You know, I had never gone fishing with your father in all these years.
It felt so peaceful.
Like everything was normal.
It was good to see them laughing again.
I guess Mama needed Daddy's fishing trip as much as I did.
Hope you're hungry.
What? I am very proud of this catch.
Aren't you supposed to use that to catch bigger fish? It ain't nothing but eyes and a tail.
Stop it, you two.
Mind your manners.
-Hmm! -Now, Kim, go get the tiny plates from your dollhouse so we can eat this thing.
Just as Kim had shown me that some relationships aren't worth fighting for, Mama and Daddy were showing me the kind that is, whether it's a family relationship or a relationship that's mattered to you since second grade.
I'm sorry I got so jealous.
I'm sorry I acted like a jerk and embarrassed you in front of the whole history class.
-Listen, Dean -You have to accept my apology.
This relationship is worth fighting for, even if that means I have to pretend to be happy for you and Keisa, even if Keisa said she doesn't like me.
She doesn't? She said she only kissed me because she was so upset about Dr.
King.
I really thought she liked me, man.
Well, now I know how you felt.
I'm sorry.
When I saw how sad and confused Cory looked, I didn't feel so bad about how I'd been acting the last few days.
At 12, guys aren't supposed to know how to deal with that kind of emotion.
Hell, I don't know if we ever know.
Hey, you busy after school? Yep, just two guys fishing, content not to have all the answers.
-Dean, this is boring.
-I know.
For some reason, it just seems to work when my dad does it.
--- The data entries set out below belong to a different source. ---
Definition put_validators (v : list (Id * Z)) s : Casper Hash Id :=
  mkCasper (v) (current_epoch s) (current_epoch_number s) (previous_epoch s) (previous_epoch_number s)
    (previous_justified_epoch s) (previous_justified_epoch_number s) (current_justified_epoch s)
    (current_justified_epoch_number s) (finalized_epoch s) (finalized_epoch_number s)
    (current_epoch_attestations s) (current_epoch_attestations_count s) (previous_epoch_attestations s)
    (previous_epoch_attestations_count s) (justification_bits s) (events s) (slashed s).
Definition put_epochs (c cn p pn : Z) s : Casper Hash Id :=
  mkCasper (validators s) (c) (cn) (p) (pn) (previous_justified_epoch s) (previous_justified_epoch_number
    s) (current_justified_epoch s) (current_justified_epoch_number s) (finalized_epoch s)
    (finalized_epoch_number s) (current_epoch_attestations s) (current_epoch_attestations_count s)
    (previous_epoch_attestations s) (previous_epoch_attestations_count s) (justification_bits s) (events
    s) (slashed s).
Definition put_previous_justified (e n : Z) s : Casper Hash Id :=
  mkCasper (validators s) (current_epoch s) (current_epoch_number s) (previous_epoch s)
    (previous_epoch_number s) (e) (n) (current_justified_epoch s) (current_justified_epoch_number s)
    (finalized_epoch s) (finalized_epoch_number s) (current_epoch_attestations s)
    (current_epoch_attestations_count s) (previous_epoch_attestations s)
    (previous_epoch_attestations_count s) (justification_bits s) (events s) (slashed s).
Definition put_current_justified (e n : Z) s : Casper Hash Id :=
  mkCasper (validators s) (current_epoch s) (current_epoch_number s) (previous_epoch s)
    (previous_epoch_number s) (previous_justified_epoch s) (previous_justified_epoch_number s) (e) (n)
    (finalized_epoch s) (finalized_epoch_number s) (current_epoch_attestations s)
    (current_epoch_attestations_count s) (previous_epoch_attestations s)
    (previous_epoch_attestations_count s) (justification_bits s) (events s) (slashed s).
Definition put_finalized (e n : Z) s : Casper Hash Id :=
  mkCasper (validators s) (current_epoch s) (current_epoch_number s) (previous_epoch s)
    (previous_epoch_number s) (previous_justified_epoch s) (previous_justified_epoch_number s)
    (current_justified_epoch s) (current_justified_epoch_number s) (e) (n) (current_epoch_attestations s)
    (current_epoch_attestations_count s) (previous_epoch_attestations s)
    (previous_epoch_attestations_count s) (justification_bits s) (events s) (slashed s).
Definition put_current_attestations (l : list (Attestation Hash Id)) s : Casper Hash Id :=
  mkCasper (validators s) (current_epoch s) (current_epoch_number s) (previous_epoch s)
    (previous_epoch_number s) (previous_justified_epoch s) (previous_justified_epoch_number s)
    (current_justified_epoch s) (current_justified_epoch_number s) (finalized_epoch s)
    (finalized_epoch_number s) (l) (current_epoch_attestations_count s) (previous_epoch_attestations s)
    (previous_epoch_attestations_count s) (justification_bits s) (events s) (slashed s).
Definition put_current_count (n : Z) s : Casper Hash Id :=
  mkCasper (validators s) (current_epoch s) (current_epoch_number s) (previous_epoch s)
    (previous_epoch_number s) (previous_justified_epoch s) (previous_justified_epoch_number s)
    (current_justified_epoch s) (current_justified_epoch_number s) (finalized_epoch s)
    (finalized_epoch_number s) (current_epoch_attestations s) (n) (previous_epoch_attestations s)
    (previous_epoch_attestations_count s) (justification_bits s) (events s) (slashed s).
Definition put_previous_attestations (l : list (Attestation Hash Id)) s : Casper Hash Id :=
  mkCasper (validators s) (current_epoch s) (current_epoch_number s) (previous_epoch s)
    (previous_epoch_number s) (previous_justified_epoch s) (previous_justified_epoch_number s)
    (current_justified_epoch s) (current_justified_epoch_number s) (finalized_epoch s)
    (finalized_epoch_number s) (current_epoch_attestations s) (current_epoch_attestations_count s) (l)
    (previous_epoch_attestations_count s) (justification_bits s) (events s) (slashed s).
Definition put_previous_count (n : Z) s : Casper Hash Id :=
  mkCasper (validators s) (current_epoch s) (current_epoch_number s) (previous_epoch s)
    (previous_epoch_number s) (previous_justified_epoch s) (previous_justified_epoch_number s)
    (current_justified_epoch s) (current_justified_epoch_number s) (finalized_epoch s)
    (finalized_epoch_number s) (current_epoch_attestations s) (current_epoch_attestations_count s)
    (previous_epoch_attestations s) (n) (justification_bits s) (events s) (slashed s).
Definition put_bits (b : list bool) s : Casper Hash Id :=
  mkCasper (validators s) (current_epoch s) (current_epoch_number s) (previous_epoch s)
    (previous_epoch_number s) (previous_justified_epoch s) (previous_justified_epoch_number s)
    (current_justified_epoch s) (current_justified_epoch_number s) (finalized_epoch s)
    (finalized_epoch_number s) (current_epoch_attestations s) (current_epoch_attestations_count s)
    (previous_epoch_attestations s) (previous_epoch_attestations_count s) (b) (events s) (slashed s).
Definition deposit_event (e : Event Hash Id) s : Casper Hash Id :=
  mkCasper (validators s) (current_epoch s) (current_epoch_number s) (previous_epoch s)
    (previous_epoch_number s) (previous_justified_epoch s) (previous_justified_epoch_number s)
    (current_justified_epoch s) (current_justified_epoch_number s) (finalized_epoch s)
    (finalized_epoch_number s) (current_epoch_attestations s) (current_epoch_attestations_count s)
    (previous_epoch_attestations s) (previous_epoch_attestations_count s) (justification_bits s) (events
    s ++ [e]) (slashed s).
Definition on_slashing (v : Id) s : Casper Hash Id :=
  mkCasper (validators s) (current_epoch s) (current_epoch_number s) (previous_epoch s)
    (previous_epoch_number s) (previous_justified_epoch s) (previous_justified_epoch_number s)
    (current_justified_epoch s) (current_justified_epoch_number s) (finalized_epoch s)
    (finalized_epoch_number s) (current_epoch_attestations s) (current_epoch_attestations_count s)
    (previous_epoch_attestations s) (previous_epoch_attestations_count s) (justification_bits s) (events
    s) (slashed s ++ [v]).
End Storage.

(** The storage at genesis. *)
Definition casper_genesis {Hash Id} (vs : list (Id * Z)) : Casper Hash Id :=
  mkCasper vs 0 0 0 0 0 0 0 0 0 0 [] 0 [] 0 [false; false; false; false] [] [].

(** ** The calls *)

Section Calls.
Context {Hash Id Sig Origin : Type} `{EqDecision Hash} `{EqDecision Id}.
Context `{PC : PalletConfig Hash Id Sig Origin} `{AM : ArithMode}.
Notation Att := (Attestation Hash Id).
Notation Pallet := (M (Casper Hash Id) string).

(** The slashing conditions of Casper FFG: a double vote, or the first
    attestation surrounds the second. *)
Definition slashable_cond (a1 a2 : Att) : bool :=
  (epoch (target a1) =? epoch (target a2)) ||
  ((epoch (source a1) <? epoch (source a2)) && (epoch (target a2) <? epoch (target a1))).

(** [Module::slash] *)
Definition slash (origin : Origin) (a1 : Att) (sig1 : Sig) (a2 : Att) (sig2 : Sig) : Pallet unit :=
  lift (ensure_none origin) ;;
  require (negb (bool_decide (a1 = a2)))
    "not slashable because it's the same attestation"%string ;;
  require (verify (validator_id a1) (encode a1) sig1)
    "not slashable because attestation 1's signature is invalid"%string ;;
  require (verify (validator_id a2) (encode a2) sig2)
    "not slashable because attestation 2's signature is invalid"%string ;;
  require (bool_decide (validator_id a1 = validator_id a2))
    "not slashable because attestation not signed by the same validator"%string ;;
  require (slashable_cond a1 a2)
    "not slashable because it does not satisfy FFG's slashing conditions"%string ;;
  s ← get;
  put (on_slashing (validator_id a1) s).

(** The checkpoints an attestation has to name: the epoch and the hash of the
    block it started at. *)
Definition checkpoint_at (sys : System Hash) (e n : Z) : Checkpoint Hash := mkCheckpoint e (block_hash sys n).

Definition matches (sys : System Hash) (a : Att) (se sn te tn : Z) : bool :=
  (epoch (source a) =? se) && bool_decide (chash (source a) = block_hash sys sn) &&
  (epoch (target a) =? te) && bool_decide (chash (target a) = block_hash sys tn).

(** [len() as u32] *)
Definition as_u32 (n : Z) : Z := n mod 2 ^ 32.

(** [Module::attest] *)
Definition attest (sys : System Hash) (origin : Origin) (a : Att) (sig : Sig) : Pallet unit :=
  lift (ensure_none origin) ;;
  s ← get;
  require (existsb (λ v, bool_decide (v.1 = validator_id a)) (validators s))
    "validator not in session"%string ;;
  require (verify (validator_id a) (encode a) sig)
    "invalid attestation signature"%string ;;
  if matches sys a (previous_justified_epoch s) (previous_justified_epoch_number s)
       (previous_epoch s) (previous_epoch_number s) then
    let l := previous_epoch_attestations s ++ [a] in
    put (deposit_event (OnNewPreviousEpochAttestation a)
           (put_previous_attestations l (put_previous_count (as_u32 (zlen l)) s)))
  else if matches sys a (current_justified_epoch s) (current_justified_epoch_number s)
            (current_epoch s) (current_epoch_number s) then
    let l := current_epoch_attestations s ++ [a] in
    put (deposit_event (OnNewCurrentEpochAttestation a)
           (put_current_attestations l (put_current_count (as_u32 (zlen l)) s)))
  else throw "invalid attestation source or target"%string.

(** ** The session handler *)

(** [validators.iter().fold(0, |acc, v| acc + v.1)] *)
Definition total_weight (vs : list (Id * Z)) : res string Z :=
  res_fold (λ acc v, u64_add acc v.2) 0 vs.

(** The weight of a validator, zero when it is not in the session. *)
Definition weight_of (vs : list (Id * Z)) (v : Id) : Z :=
  from_option snd 0 (list_find (λ x, x.1 = v) vs ≫= λ ix, Some ix.2).

(** The fold over the attestations of an epoch. *)
Definition matching_balance (vs : list (Id * Z)) (l : list Att) : res string Z :=
  res_fold (λ acc a, u64_add acc (weight_of vs (validator_id a))) 0 l.

(** [matching * 3 >= total * 2] *)
Definition two_thirds (matching total : Z) : res string bool :=
  m ← u64_mul matching 3;
  t ← u64_mul total 2;
  Ok (t <=? m).

(** One finalization rule: the bits [a..b] are set and the justified epoch is
    [n] epochs back. *)
Definition finalize_rule (bits : list bool) (a b justified number n : Z) : Pallet unit :=
  range ← lift (slice bits a b);
  if forallb id range then
    e ← lift (u64_add justified n);
    s ← get;
    if e =? current_epoch s then put (put_finalized justified number s) else mret tt
  else mret tt.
Daddy didn't tell me that you can't force moments like the one we had earlier.
Unfortunately, he also didn't tell me that he didn't technically have permission to fish on Old Man Seagram's lake.
Hey! What are you kids doing here?! -Run! -I'll skin your teeth! Gladys! It's those Williamses again! First the pappy, then the mama.
with some other boy that looks high! Get my rock salt!